The authors carried out microarray analysis of IFN-stimulated cells, and identified several miRNAs that were specifically upregulated or downregulated on IFN-α/β or IFN-γ exposure. By sequence complementarity analysis, the seed sequences of eight IFN-β-regulated miRNAs were found to have nearly perfect matches in the HCV RNA genome. Five of these were shown to actively inhibit HCV replication, and a corresponding mix of synthetic miRNA mimics downregulated viral mRNA levels by 80%. Conversely, transfection with corresponding antisense inhibitors attenuated the antiviral effect of IFN-β exposure to 75%. Furthermore, one miRNA (miR-122) that had previously been shown to play a positive role in HCV replication, was shown to be specifically downregulated by IFN-β. Adding a mimic of miR-122 to the mix of antisense inhibitors reduced the antiviral effect of IFN-β to 50%, showing that miRNAs have an important, albeit not exclusive, role in the antiviral effects of IFN-β. These findings add a new layer of complexity to mammalian host defence mechanisms, and add a new component to the arsenal used by IFNs.

Meanwhile, reporting in Nature Medicine, Huang and colleagues demonstrate that HIV uses miRNA-mediated downregulation of viral protein expression to its own advantage. 'Latently infected' resting CD4+ T-cells, which have HIV stably integrated into their genome but do not produce any viral proteins, cannot be eliminated by the immune system or targeted by any existing anti-HIV drugs, but can rekindle the infection at any time. The authors show that a particular cluster of cellular miRNAs is enriched in resting CD4+ T-cells, and that almost all spliced and unspliced HIV mRNAs contain the sequence targeted by these miRNAs. Inhibition of these miRNAs in resting T-cells, derived from HIV patients on highly active antiretroviral therapy, increased HIV protein expression, suggesting that HIV recruits the resting-cell-enriched miRNAs to control the translation of viral mRNA into protein.

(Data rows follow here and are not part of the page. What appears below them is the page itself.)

(** Each recompute commits before the next passport is looked at. *)
Fixpoint recomputeEach (l : list PassportRow.t) (now : Z) (db : Db) : Db * res Z :=
  match l with
  | [] => (db, Ok 0)
  | passport :: l' =>
      match needsSweepRecompute (PassportRow.status passport) (readiness_findLatestByPassport db (PassportRow.id passport)) now with
      | Throw e => (db, Throw e)
      | Ok false => recomputeEach l' now db
      | Ok true =>
          match recomputePassport (PassportRow.id passport) now db with
          | Throw e => (db, Throw e)
          | Ok (_, db1) =>
              let (db2, n) := recomputeEach l' now db1 in
              (db2, let! n := n in Ok (n + 1))
          end
      end
  end.

Definition readinessSweep (now : Z) (db : Db) : Db * res PassportReadinessJobResult :=
  let all := PassportRepositories.passport_list db (Some 500%nat) in
  let (db', n) := recomputeEach all now db in
  (db', let! n := n in Ok {| y_scanned := Z.of_nat (length all); y_recomputed := n |}).

End Job.
End Service.
Lemma job_through x t db : passport_ok db -> is_Some (passport_findById db x) ->
  goes_through (recomputePassport sha256_hex x t) db <-> key_free x t db.
Proof.
  intros K [p Hp]. pose proof Hp as [_ <-]%found_row. unfold goes_through, recomputePassport, key_free. rewrite Hp. cbv zeta.
  rewrite job_snapshots. set (l := fact_listByPassport db (PassportRow.id p)). set (vs := map _ l). set (info := readinessInfo _ _). split.
  - intros (u & d' & E) p' [= <-] k st Hk Hst. fold l vs info in Hk |- *. apply tbind_Ok in E as (w & d1 & E & _).
    unfold withJobIdempotency in E. rewrite Hk, Hst in E.
    destruct (String.eqb_spec (IdempotencyKeyRow.requestHash k) (hashPayload sha256_hex (ji_requestPayload info))) as [Eh|Hne]; [exact Eh|done].
  - intros Hfree. specialize (Hfree p eq_refl). fold l vs info in Hfree.
    assert (exists w d1, withJobIdempotency sha256_hex info t (recomputeBody p (snapshots db (PassportRow.id p)) vs (length l) t) db = Ok (w, d1)) as (w & d1 & E).
    { assert (goes_through (let* result := recomputeBody p (snapshots db (PassportRow.id p)) vs (length l) t in recordResult sha256_hex info t result) db) as Run.
      { destruct (body_through p vs (length l) t db (po_tables _ K)) as (w & d1 & E1); [by exists p|]. eapply through_bind; [exact E1|]. apply recordResult_through. }
      unfold withJobIdempotency. destruct (idempotency_find db (ji_scope info) (ji_key info)) as [k|] eqn:Hk; [|exact Run].
      destruct (IdempotencyKeyRow.responseStatus k) as [st|] eqn:Hst; [|exact Run].
      rewrite (Hfree k st eq_refl Hst), String.eqb_refl. by eexists _, _. }
    eexists _, _. rewrite (tbind_run _ _ _ _ _ E). done.
Qed.

(** ** The reads before the transaction *)

Lemma createPassport_pre_exact c db org : createPassport_pre c db = Ok org <->
  Actions.organizationId (actor c) = Some org /\ org <> "" /\
  allowed (can (actor c) Actions.passport_create (resource ResourceType.passport (Some org)) noContext) = true /\
  passport_findByOrganizationId db org = None.
Proof.
  unfold createPassport_pre, when_present. destruct (Actions.organizationId (actor c)) as [o|]; [|naive_solver].
  destruct (String.eqb_spec o "") as [->|Hne]; [naive_solver|]. rewrite rbind_Ok. setoid_rewrite require_Ok.
  destruct (passport_findByOrganizationId db o) eqn:Hf; [naive_solver congruence|naive_solver].
Qed.
(* ===== verification/PassportTheorems.v ===== *)
(** * Passports: the theorems

    A sample passport; what holds in every reachable state, what one request
    does; the witnesses on the sample. *)
From S2P Require Import Prelude StableSort Lifecycle DomainStates AuthzMatrix Authz JsNumber Evidence Receipt JsonText Database Tables ApiShared.
From S2P Require Import Idempotency RfqService PassportRepositories PassportService PassportSpec PassportBook PassportSystem PassportRequests Transactions.
From S2P Require Import EconomicsTheorems LockboxTheorems TradeSample PassportEffects.
From Stdlib Require Import Ascii.
From stdpp Require Import relations.
Import Roles Actions.
Import Roles Actions Matrix.
#[local] Open Scope Z_scope.

(** ** A sample passport

    A merchant opens a passport, states the six blocking facts and is
    verified: the inputs of the witnesses; and what the job and the service do
    that their comments do not say. *)

Definition holderCall (t : Z) : Call := sampleCall MERCHANT_PSP_USER "merchant" t.
Definition reviewer (t : Z) : Call := sampleCall COMPLIANCE_REVIEWER "desk" t.
Definition outsider (t : Z) : Call := sampleCall ACQUIRER_PROVIDER_USER "provider" t.

Definition aFact (k : string) (e : option string) : UpsertFactRequest :=
  {| uf_sectionType := Provenance.IDENTITY; uf_fieldKey := k; uf_normalizedValue := Some (JStr "confirmed"); uf_verification := None; uf_evidenceId := e |}.

Definition stating (x : string) (t : Z) : list PassportReq :=
  map (fun req => UpsertFact (holderCall t) x (aFact (r_fieldKey req) None)) (List.filter r_blocking requiredFacts).

Definition samplePassport : PassportReq := CreatePassport (holderCall 1000).
Definition sampleVerify (x : string) (t : Z) : PassportReq := VerifyPassport (reviewer t) x {| vp_reason := "documents checked" |}.
Definition sampleEvidence (x : string) : PassportReq :=
  AddEvidence (holderCall 1500) x {| ce_type := EvidenceSourceKind.FILE; ce_objectRef := "s3://file"; ce_checksum := None; ce_issuer := None;
    ce_collectedAt := autumn; ce_expiresAt := Some autumn |}.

Therefore, strategies based on antisense miRNA constructs might purge the latent reservoir and perhaps transform HIV infection into a curable disease.

Although many obstacles remain (for example, the challenge of achieving 100% targeting of all latently infected cells in HIV infections), miRNA-mimics and miRNA antisense constructs could hold promise for the design of a new generation of antiviral drugs.